A shark eats about 2 percent of its body weight per day, a value we'll apply to Nessie in this round. If we take that value, one Nessie at 1113 kg body weight:

Food consumption per day is then:

22.3 kg

Food consumption per year is then

8,124.9 kg

Maximum number of monsters that can live off this volume in a year

6.9

to be safe, we'll round down to a whole number

6.0

Based on this, you could have three generations of Nessies, if they breed siblings to siblings, and sustain the population. Not pretty, but enough to keep a small line of them going. Alternatively, two breeding pairs with a single live offspring each would account for six total Nessies.

However, if Nessie is warm-blooded, she'll eat about 5-10% of her body weight per day (a rate comparable to dolphins). If we take the average of those two values, 7.5%, the new population maximum becomes:

**Weight:** estimated 2,500 pounds.

1,113.0 kg

Food consumption per day is then:

779.1

Food consumption per year is then

284,371.5 kg

Fish per hectare

2,168.0 kg

Number of hectares in Loch Ness

260.0

Maximum weight of fish available for consumption

563,680.0 kg

Maximum number of monsters that can live off this volume in a year

2.0

## Summary

Unless they have partho-genesis (reproduction via cloning by females), with one parent and one child alive at a single time, this then makes Nessie the rarest of the rare - or nonexistent.

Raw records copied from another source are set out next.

(** ** Floating point numbers: binary64 of IEEE 754 *)
Abbreviation prec := 53.
Abbreviation emax := 1024.
Definition f64_of_Z (z : Z) : spec_float := binary_normalize prec emax z 0 false.
Definition f64_add (a b : spec_float) : spec_float := SFadd prec emax a b.
Definition f64_sub (a b : spec_float) : spec_float := SFsub prec emax a b.
Definition f64_div (a b : spec_float) : spec_float := SFdiv prec emax a b.
Definition f64_gt (a b : spec_float) : bool := SFltb b a.

(** [Duration] in nanoseconds. *)
Definition NANOS : Z := 1000000000.
Definition as_secs (d : Z) : Z := d `div` NANOS.
Definition as_secs_f64 (d : Z) : spec_float :=
  f64_add (f64_of_Z (as_secs d)) (f64_div (f64_of_Z (d `mod` NANOS)) (f64_of_Z NANOS)).

(** ** The loop that consumes gas (bench.rs) *)
Section Burn.
Context (sha256 : bytes -> bytes).
Definition burn_init : bytes := sha256 (lit "init").
(** One poll of [benchmark]: a round of hashes, after which [breath] is pending once, so
    that the queries are served between two rounds. *)
Definition hashes_per_round : nat := Z.to_nat 10000.
Definition burn_poll (buffer : bytes) : bytes := Nat.iter hashes_per_round sha256 buffer.
Lemma burn_polls n : Nat.iter n burn_poll burn_init = Nat.iter (S (n * hashes_per_round)) sha256 (lit "init").
Proof.
  induction n as [|n IH]; [done|]. cbn [Nat.iter nat_rect]. change (nat_rect _ burn_init _ n) with (Nat.iter n burn_poll burn_init).
  rewrite IH. unfold burn_poll. rewrite <- Nat.iter_add. by rewrite Nat.add_succ_r.
Qed.
End Burn.

(** ** Time from the web (httptime) *)
Record HttpUri : Type := MkUri {
  u_scheme : option bytes;
  u_host : option bytes;
  u_port : option Z;
  u_authority : option bytes;
  u_path : bytes
}.
Record HeadRequest : Type := MkHeadRequest { rq_uri : bytes; rq_host : bytes }.

Section HttpTime.
(** hyper's URIs, connections and requests, and the crate httpdate; times are in
    nanoseconds from the epoch. *)
Context {Stream Sender : Type} (parse_uri : bytes -> result anyhow HttpUri)
  (connect : bytes -> Z -> bool -> result anyhow Stream) (handshake : Stream -> result anyhow Sender)
  (send_request : Sender -> HeadRequest -> result anyhow (Z * list (bytes * bytes)))
  (parse_http_date : bytes -> result anyhow Z).

(** [runtime::head] in the guest; the outer result is a panic. *)
Definition head_request (url : bytes) : result string (result anyhow (list (bytes * bytes))) :=
  match parse_uri url with
  | Err e => Ok (Err e)
  | Ok u =>
    match u_host u with
    | None => Err "uri has no host"
    | Some host =>
      let is_tls := default false ((fun s => bool_decide (s = lit "https")) <$> u_scheme u) in
      let port := default (if is_tls then 443 else 80) (u_port u) in
      Ok (stream ← connect host port is_tls;
          authority ← ok_or (u_authority u) (Msg "uri has no authority");
          sender ← handshake stream;
          '(status, headers) ← context "request failed" (send_request sender (MkHeadRequest (u_path u) authority));
          if (200 <=? status) && (status <? 300) then Ok headers else Err (Msg "Request failed"))
    end
  end.

(** [HeaderMap::get] of a lower case name, and [HeaderValue::to_str]. *)
Definition header_get (name : bytes) (headers : list (bytes * bytes)) : option bytes :=
  snd <$> find (fun h => bool_decide (h.1 = name)) headers.
Definition visible (c : Z) : bool := (32 <=? c) && (c <? 127) || (c =? 9).
Definition to_str (v : bytes) : option bytes := if forallb visible v then Some v else None.
(** [get_time]; [fetched] is what the request gave, unless the time ran out. *)
Definition get_time (fetched : option (result anyhow (list (bytes * bytes)))) : result anyhow Z :=
  headers ← ok_or fetched (Msg "request timeout");
  headers ← context "failed to fetch headers" headers;
  value ← ok_or (header_get (lit "date") headers) (Msg "no date header");
  value ← ok_or (to_str value) (Msg "invalid date header");
  context "failed to parse date" (parse_http_date value).
End HttpTime.

(** [net_now]: the first server that gives a time, in the order in which they answer. *)
Fixpoint net_now (answers : list (result anyhow Z)) : result anyhow Z :=
  match answers with
  | [] => Err (Msg "all servers failed")
  | Ok t :: _ => Ok t
  | Err _ :: answers => net_now answers
  end.

(** ** The score *)
Definition MAX_DIFF : spec_float := f64_of_Z 5.
Definition diff_too_large (local net : Z) : bool :=
  f64_gt (SFabs (f64_sub (as_secs_f64 local) (as_secs_f64 net))) MAX_DIFF.

Section App.
Context `{IpNetsLawful, KeysLawful} (sk : bytes).
Context {W : Type} `{Tokio W, !Host W, Digest, Aead}.
Context `{ScaleCodec SigningMessage, ScaleCodec SignedMessage}.
(** serde_json, and the version of the package. *)
Context (to_json : BenchScore -> result anyhow bytes) (version : bytes).
Abbreviation ctx := (WapoCtx W AppRuntimeCalls).

(** [expect] on an ocall. *)
Definition call_now {A} (msg : string) (m : M ctx OcallError A) (c : ctx) : result string A :=
  match (m c).1 with Ok a => Ok a | Err _ => Err msg end.

(** What happens around a round: the answers of the servers, the instance's context at
    the two calls, and the local clock. *)
Record Round : Type := MkRound {
  answers_start : list (result anyhow Z);
  ctx_start : ctx;
  local_elapsed : Z;
  ctx_end : ctx;
  answers_end : list (result anyhow Z)
}.
(** A round of [score_update]: a panic, or the score it sends, if any. *)
Definition score_round (r : Round) : result string (option BenchScore) :=
  let net_start_time := net_now (answers_start r) in
  '(gas_at_start, _) ← call_now "failed to get gas consumed" (app_gas_consumed (H0 := app_runtime_calls sk)) (ctx_start r);
  '(gas_at_end, token) ← call_now "failed to get gas consumed" (app_gas_consumed (H0 := app_runtime_calls sk)) (ctx_end r);
  let net_end_time := net_now (answers_end r) in
  match net_start_time, net_end_time with
  | Ok t0, Ok t1 =>
    if t1 <? t0 then Ok None
    else if diff_too_large (local_elapsed r) (t1 - t0) then Ok None
    else
      let gas_diff := sat_sub (int_val gas_at_end) (int_val gas_at_start) in
      if as_secs (local_elapsed r) =? 0 then Err "attempt to divide by zero" else
      let score := gas_diff `div` as_secs (local_elapsed r) in
      if t1 <? 0 then Err "failed to get timestamp" else
      Ok (Some (MkScore score (int_val gas_at_end) (as_secs t1) token))
  | _, _ => Ok None
  end.

Definition BenchScore_default : BenchScore := MkScore 0 0 0 default_token.

(** [handle_query]: the outer result is a panic. *)
Definition handle_query (score : BenchScore) (path : bytes) (c : ctx) : result string (result anyhow bytes) :=
  if bool_decide (path = lit "/version") then Ok (Ok version)
  else if bool_decide (path = lit "/score") then Ok (context "failed to serialize score" (to_json score))
  else if bool_decide (path = lit "/signedScore") then
    let message := SmBenchScore score in
    signature ← call_now "ocall::sign never fails" (sign (H0 := app_runtime_calls sk) (scale_encode message)) c;
    address ← call_now "failed to get app address" app_address c;
    pubkey ← call_now "failed to get worker pubkey" (worker_pubkey (H0 := app_runtime_calls sk)) c;
    Ok (Ok (scale_encode (MkSignedMessage message signature (arr_bytes pubkey) (arr_bytes address))))
  else Ok (Err (Msg "unknown path")).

However, the smaller the creature, the less food it requires. At the larger end of its size range, you can only maintain one breeding pair at a time. At the smaller end of the size range, you could have seven or eight creatures - enough to have parents and offspring alive at once.

In either case, using the predator to prey ratio suggests that the Loch Ness monster is the most endangered reptile in the world, with fewer than ten members of the species left in the wild.